[DATA SUPPLIED — start]

(* ===== verification/Authz.v ===== *)
(** * Authorization (controller/authz)

    The attributes of a request and how they are read off it, the built-in grants, the
    projection of the RBAC objects into policy lines and path grants, and the decision.
    The Casbin engine is a parameter: [Enforce] on a loaded policy, [AddPolicies]; the model
    text the code hands it is [rbac_matcher]. *)
From stdpp Require Import gmap strings list.
From Stdlib Require Import ZArith Ascii.
From S2P Require Import Prelude Resources CoreV1 ApiObjects Uids Paths Admission.

Definition core_GroupName : string := "horchestra.io".
Definition cert_GroupName : string := "certificates.horchestra.io".
Definition NodeGroup : string := "system:nodes".
Definition AdminGroup : string := "system:masters".

(** ** Strings *)
(** [strings.Trim s "c"]. *)
Fixpoint trim_left (c : ascii) (s : string) : string :=
  match s with String d s' => if bool_decide (d = c) then trim_left c s' else s | EmptyString => "" end.
Fixpoint trim_right (c : ascii) (s : string) : string :=
  match s with
  | EmptyString => ""
  | String d s' =>
      match trim_right c s' with
      | EmptyString => if bool_decide (d = c) then "" else String d ""
      | t => String d t
      end
  end.
Definition trim (c : ascii) (s : string) : string := trim_right c (trim_left c s).

(** [strings.Count] of a one-byte substring. *)
Fixpoint count_char (c : ascii) (s : string) : nat :=
  match s with
  | EmptyString => 0
  | String d s' => (if bool_decide (d = c) then 1 else 0) + count_char c s'
  end.

(** [strings.CutSuffix s "*"] and [strings.HasSuffix s "*"]. *)
Fixpoint cut_star (s : string) : option string :=
  match s with
  | EmptyString => None
  | String c s' =>
      match s' with
      | EmptyString => if bool_decide (c = "*"%char) then Some "" else None
      | _ => String c <$> cut_star s'
      end
  end.
Definition has_star (s : string) : bool := match cut_star s with Some _ => true | None => false end.

(** [strings.ToLower] on ASCII. *)
Definition lower_char (c : ascii) : ascii :=
  let n := nat_of_ascii c in
  if bool_decide (65 ≤ n ≤ 90) then ascii_of_nat (n + 32) else c.
Fixpoint ToLower (s : string) : string :=
  match s with EmptyString => "" | String c s' => String (lower_char c) (ToLower s') end.

Definition contains (x : string) (l : list string) : bool := bool_decide (x ∈ l).

(** ** Request attributes (authz.go) *)
Record AuthAttributes := mkAuthAttributes {
  aa_User : option Identity;
  aa_Verb : string;
  aa_Group : string;
  aa_Resource : string;
  aa_Namespace : string;
  aa_Name : string;
  aa_Subresource : string;
  aa_ResourceRequest : bool;
  aa_Path : string;
}.

(** [Attributes.Target]. *)
Definition Target (at_ : AuthAttributes) : string :=
  if bool_decide (aa_Subresource at_ = "") then aa_Resource at_
  else aa_Resource at_ +:+ "/" +:+ aa_Subresource at_.

Definition AllowedNonResourcePath (path : string) : bool :=
  if contains path ["/api"; "/apis"; "/version"; "/version/"; "/openapi"; "/livez"; "/readyz"] then true
  else if GoStrings.has_prefix "/openapi/" path then true
  else if GoStrings.has_prefix "/api/" path then true
  else if GoStrings.has_prefix "/apis/" path then (count_char "/" (trim "/" path) <=? 2)%nat
  else false.

Definition nodeAuthorizes (at_ : AuthAttributes) : bool :=
  match aa_User at_ with
  | None => false
  | Some u =>
      if negb (contains NodeGroup (id_Groups u)) then false
      else if bool_decide (aa_Group at_ = core_GroupName) then
        bool_decide (Target at_ = "nodes") && contains (aa_Verb at_) ["create"; "get"; "update"; "patch"]
      else if bool_decide (aa_Group at_ = cert_GroupName) then
        bool_decide (Target at_ = "certificatesigningrequests") && contains (aa_Verb at_) ["create"; "get"; "list"]
      else false
  end.

Definition isPublicNamespaceRead (at_ : AuthAttributes) : bool :=
  bool_decide (aa_Group at_ = core_GroupName) && bool_decide (aa_Resource at_ = "namespaces") &&
  (bool_decide (aa_Verb at_ = "list") || bool_decide (aa_Verb at_ = "watch")).

Definition isAdmin (groups : list string) : bool := contains AdminGroup groups.

Definition isReadVerb (v : string) : bool := contains v ["*"; "get"; "list"; "watch"].

Fixpoint subjectMatches (subjects : list Subject) (id : Identity) : bool :=
  match subjects with
  | [] => false
  | s :: l =>
      if bool_decide (sub_Kind s = "User") then
        if bool_decide (sub_Name s = id_Name id) then true else subjectMatches l id
      else if bool_decide (sub_Kind s = "Group") then
        if contains (sub_Name s) (id_Groups id) then true else subjectMatches l id
      else subjectMatches l id
  end.

(** A request as the handler sees it. *)
Record HttpRequest := mkHttpRequest { hr_Method : string; hr_Path : string; hr_watch : string }.

(** [AttributesFromRequest]. *)
Definition verb_of (method : string) (watch : bool) (name : string) : string :=
  if bool_decide (method = "POST") then "create"
  else if bool_decide (method = "PUT") || bool_decide (method = "PATCH") then "update"
  else if bool_decide (method = "DELETE") then "delete"
  else if watch then "watch"
  else if bool_decide (name = "") then "list" else "get".

Definition AttributesFromRequest (r : HttpRequest) (user : option Identity) : AuthAttributes :=
  let parts := split "/" (trim "/" (hr_Path r)) in
  match parts with
  | p0 :: group :: _ :: rest =>
      if (length rest =? 0)%nat || negb (bool_decide (p0 = "apis"))
      then mkAuthAttributes user (ToLower (hr_Method r)) "" "" "" "" "" false (hr_Path r)
      else
        let namespaced := (3 <=? length rest)%nat && bool_decide (rest !! 0 = Some "namespaces") in
        let ns := if namespaced then default "" (rest !! 1) else "" in
        let rest := if namespaced then drop 2 rest else rest in
        let name := default "" (rest !! 1) in
        mkAuthAttributes user (verb_of (hr_Method r) (bool_decide (hr_watch r = "true")) name)
          group (default "" (rest !! 0)) ns name (default "" (rest !! 2)) true (hr_Path r)
  | _ => mkAuthAttributes user (ToLower (hr_Method r)) "" "" "" "" "" false (hr_Path r)
  end.

(** ** Path grants (nonresource.go) *)
Record nonResourceGrant := mkGrant { g_verbs : list string; g_urls : list string }.

Definition matchesPath (pattern path : string) : bool :=
  match cut_star pattern with
  | Some prefix => GoStrings.has_prefix prefix path
  | None => bool_decide (pattern = path)
  end.

Definition grant_allows (g : nonResourceGrant) (verb path : string) : bool :=
  if negb (contains verb (g_verbs g)) && negb (contains "*" (g_verbs g)) then false
  else existsb (λ u, matchesPath u path) (g_urls g).

(** ** Subjects (casbin.go) *)
Definition userSubject (name : string) : string := "user:" +:+ name.
Definition groupSubject (name : string) : string := "group:" +:+ name.
Definition subjectString (s : Subject) : string :=
  if bool_decide (sub_Kind s = "User") then userSubject (sub_Name s)
  else if bool_decide (sub_Kind s = "Group") then groupSubject (sub_Name s) else "".
Definition groupSubjects (groups : list string) : list string := groupSubject <$> groups.
Definition subjectsOf (id : Identity) : list string := userSubject (id_Name id) :: groupSubjects (id_Groups id).

(** ** The policy *)
(** A line: subject, namespace, apiGroup, resource, verb. *)
Definition Line : Type := string * string * string * string * string.

(** The matcher of [rbacModel]. *)
Definition wild (p r : string) : bool := bool_decide (p = "*") || bool_decide (r = p).
Definition rbac_matcher (r p : Line) : bool :=
  let '(rsub, rns, rgrp, rres, ract) := r in
  let '(psub, pns, pgrp, pres, pact) := p in
  bool_decide (rsub = psub) && wild pns rns && wild pgrp rgrp && wild pres rres && wild pact ract.

Record policy := mkPolicy {
  po_rules : list Line;
  po_paths : gmap string (list nonResourceGrant);
}.

(** The projection's state: the keys seen and what has been emitted. *)
Abbreviation Emitted := (gset string * policy)%type.

Definition line_key (l : Line) : string :=
  let '(sub, ns, g, res, verb) := l in
  let z := String Ascii.zero "" in
  sub +:+ z +:+ ns +:+ z +:+ g +:+ z +:+ res +:+ z +:+ verb.

Definition emit_line (st : Emitted) (l : Line) : Emitted :=
  let '(seen, p) := st in
  if bool_decide (line_key l ∈ seen) then st
  else ({[line_key l]} ∪ seen, mkPolicy (po_rules p ++ [l]) (po_paths p)).

(** The lines of one rule, in loop order. *)
Definition rule_lines (sub ns : string) (r : PolicyRule) : list Line :=
  g ← pr_APIGroups r; res ← pr_Resources r; verb ← pr_Verbs r; [(sub, ns, g, res, verb)].

Definition emit_rule (sub ns : string) (st : Emitted) (r : PolicyRule) : Emitted :=
  let '(seen, p) := st in
  let p := if negb (length (pr_NonResourceURLs r) =? 0)%nat && bool_decide (ns = "*")
           then mkPolicy (po_rules p)
                  (<[sub := default [] (po_paths p !! sub) ++ [mkGrant (pr_Verbs r) (pr_NonResourceURLs r)]]> (po_paths p))
           else p in
  foldl emit_line (seen, p) (rule_lines sub ns r).

Definition emit_subject (ns : string) (rules : list PolicyRule) (st : Emitted) (s : Subject) : Emitted :=
  let sub := subjectString s in
  if bool_decide (sub = "") then st else foldl (emit_rule sub ns) st rules.

Definition emit (subjects : list Subject) (ns : string) (rules : list PolicyRule) (st : Emitted) : Emitted :=
  foldl (emit_subject ns rules) st subjects.

Section Authz.
Context {HQ : Quantity}.

(** What the authorizer asks of a storage: lists by Kind, gets by Kind, namespace and name. *)
Record Reader := mkReader {
  rd_List : string → result error (list Object);
  rd_Get : string → string → string → result error Object;
}.

Definition existingNamespaces (store : Reader) : result error (gset string) :=
  let* list := rd_List store "Namespace" in
  Ok (foldl (λ live o, match o with ObjNamespace n => {[nsp_Name n]} ∪ live | _ => live end) ∅ list).

(** [roleRefRules]: nil when the role is absent. *)
Definition roleRefRules (store : Reader) (ref : RoleRef) (namespace : string) : list PolicyRule :=
  if bool_decide (ref_Kind ref = "Role") then
    match rd_Get store "Role" namespace (ref_Name ref) with
    | Ok (ObjRole r) => role_Rules r
    | _ => []
    end
  else if bool_decide (ref_Kind ref = "ClusterRole") then
    match rd_Get store "ClusterRole" "" (ref_Name ref) with
    | Ok (ObjClusterRole r) => role_Rules r
    | _ => []
    end
  else [].

Definition project_binding (store : Reader) (live : gset string) (st : Emitted) (o : Object) : Emitted :=
  match o with
  | ObjRoleBinding rb =>
      let ns := om_Namespace (rb_meta rb) in
      if negb (bool_decide (ns = "")) && negb (bool_decide (ns ∈ live)) then st
      else emit (rb_Subjects rb) ns (roleRefRules store (rb_RoleRef rb) ns) st
  | _ => st
  end.

Definition project_cluster_binding (store : Reader) (st : Emitted) (o : Object) : Emitted :=
  match o with
  | ObjClusterRoleBinding crb =>
      if bool_decide (ref_Kind (rb_RoleRef crb) = "ClusterRole")
      then emit (rb_Subjects crb) "*" (roleRefRules store (rb_RoleRef crb) "") st
      else st
  | _ => st
  end.

(** [rulesFromStore]. *)
Definition rulesFromStore (store : Reader) : result error policy :=
  let* bindings := rd_List store "RoleBinding" in
  let* live := existingNamespaces store in
  let st := foldl (project_binding store live) (∅, mkPolicy [] ∅) bindings in
  let* cbindings := rd_List store "ClusterRoleBinding" in
  Ok (snd (foldl (project_cluster_binding store) st cbindings)).

(** ** The authorizer *)
Section Engine.
Context (Enforce : list Line → Line → result error bool)
  (AddPolicies : list Line → list Line → result error (list Line)).

(** The enforcer's loaded lines and the path grants. *)
Record Casbin := mkCasbin {
  ca_e : list Line;
  ca_paths : gmap string (list nonResourceGrant);
}.

Definition NewCasbin : Casbin := mkCasbin [] ∅.

Definition allowsPath (c : Casbin) (u : Identity) (at_ : AuthAttributes) : bool :=
  if bool_decide (ca_paths c = ∅) then false
  else existsb (λ sub, existsb (λ g, grant_allows g (aa_Verb at_) (aa_Path at_)) (default [] (ca_paths c !! sub)))
         (subjectsOf u).

Fixpoint enforce_any (c : Casbin) (at_ : AuthAttributes) (subs : list string) : result error bool :=
  match subs with
  | [] => Ok false
  | sub :: subs' =>
      let* ok := Enforce (ca_e c) (sub, aa_Namespace at_, aa_Group at_, Target at_, aa_Verb at_) in
      if ok : bool then Ok true else enforce_any c at_ subs'
  end.

Definition Authorize (c : Casbin) (at_ : AuthAttributes) : result error bool :=
  match aa_User at_ with
  | None => Ok false
  | Some u =>
      if isAdmin (id_Groups u) then Ok true
      else if negb (aa_ResourceRequest at_) then Ok (AllowedNonResourcePath (aa_Path at_) || allowsPath c u at_)
      else if nodeAuthorizes at_ || isPublicNamespaceRead at_ then Ok true
      else enforce_any c at_ (subjectsOf u)
  end.

(** [LoadFromStore]: the new state and the error. *)
Definition LoadFromStore (store : Reader) (c : Casbin) : Casbin * option error :=
  match rulesFromStore store with
  | Err e => (c, Some e)
  | Ok p =>
      if (length (po_rules p) =? 0)%nat then (mkCasbin [] (po_paths p), None)
      else match AddPolicies [] (po_rules p) with
           | Err e => (mkCasbin [] (po_paths p), Some e)
           | Ok lines => (mkCasbin lines (po_paths p), None)
           end
  end.
End Engine.

(** ** Namespaces a caller can see *)
Definition selectsNamespaced (sch : list (string * string * bool)) (groups resources : list string) : bool :=
  existsb (λ res,
    if bool_decide (res = "*") then true
    else
      let plural := match GoStrings.cut "/" res with Some (p, _) => p | None => res end in
      existsb (λ '(group, p, namespaced),
        bool_decide (p = plural) && namespaced && (contains "*" groups || contains group groups)) sch) resources.

(** [grantsClusterRead]; [sch] is the (group, plural, namespaced) of each registered
    resource, [None] a nil scheme. *)
Definition grantsClusterRead (sch : option (list (string * string * bool))) (rules : list PolicyRule) : bool :=
  match sch with
  | None => false
  | Some sch =>
      existsb (λ r, negb ((length (pr_APIGroups r) =? 0)%nat || (length (pr_Resources r) =? 0)%nat) &&
        existsb isReadVerb (pr_Verbs r) && selectsNamespaced sch (pr_APIGroups r) (pr_Resources r)) rules
  end.

Definition sees_all (store : Reader) (sch : option (list (string * string * bool))) (id : Identity) (o : Object) : bool :=
  match o with
  | ObjClusterRoleBinding crb =>
      bool_decide (ref_Kind (rb_RoleRef crb) = "ClusterRole") && subjectMatches (rb_Subjects crb) id &&
      grantsClusterRead sch (roleRefRules store (rb_RoleRef crb) "")
  | _ => false
  end.

(** [AccessibleNamespaces]: [None] is every namespace. *)
Definition AccessibleNamespaces (store : Reader) (sch : option (list (string * string * bool)))
    (id : option Identity) : result error (option (gset string)) :=
  match id with
  | None => Ok (Some ∅)
  | Some id =>
      if isAdmin (id_Groups id) then Ok None
      else
        let* crbs := rd_List store "ClusterRoleBinding" in
        if existsb (sees_all store sch id) crbs then Ok None
        else
          let* bindings := rd_List store "RoleBinding" in
          let* live := existingNamespaces store in
          Ok (Some (foldl (λ acc o, match o with
            | ObjRoleBinding rb =>
                let ns := om_Namespace (rb_meta rb) in
                if (bool_decide (ns = "") || bool_decide (ns ∈ live)) && subjectMatches (rb_Subjects rb) id
                then {[ns]} ∪ acc else acc
            | _ => acc
            end) ∅ bindings))
  end.
End Authz.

[DATA SUPPLIED — finish]

WHAT YOU SHOULD DO: Copy every line from the records that holds the string "nodes".

WRITTEN ANSWER:
Definition NodeGroup : string := "system:nodes".
        bool_decide (Target at_ = "nodes") && contains (aa_Verb at_) ["create"; "get"; "update"; "patch"]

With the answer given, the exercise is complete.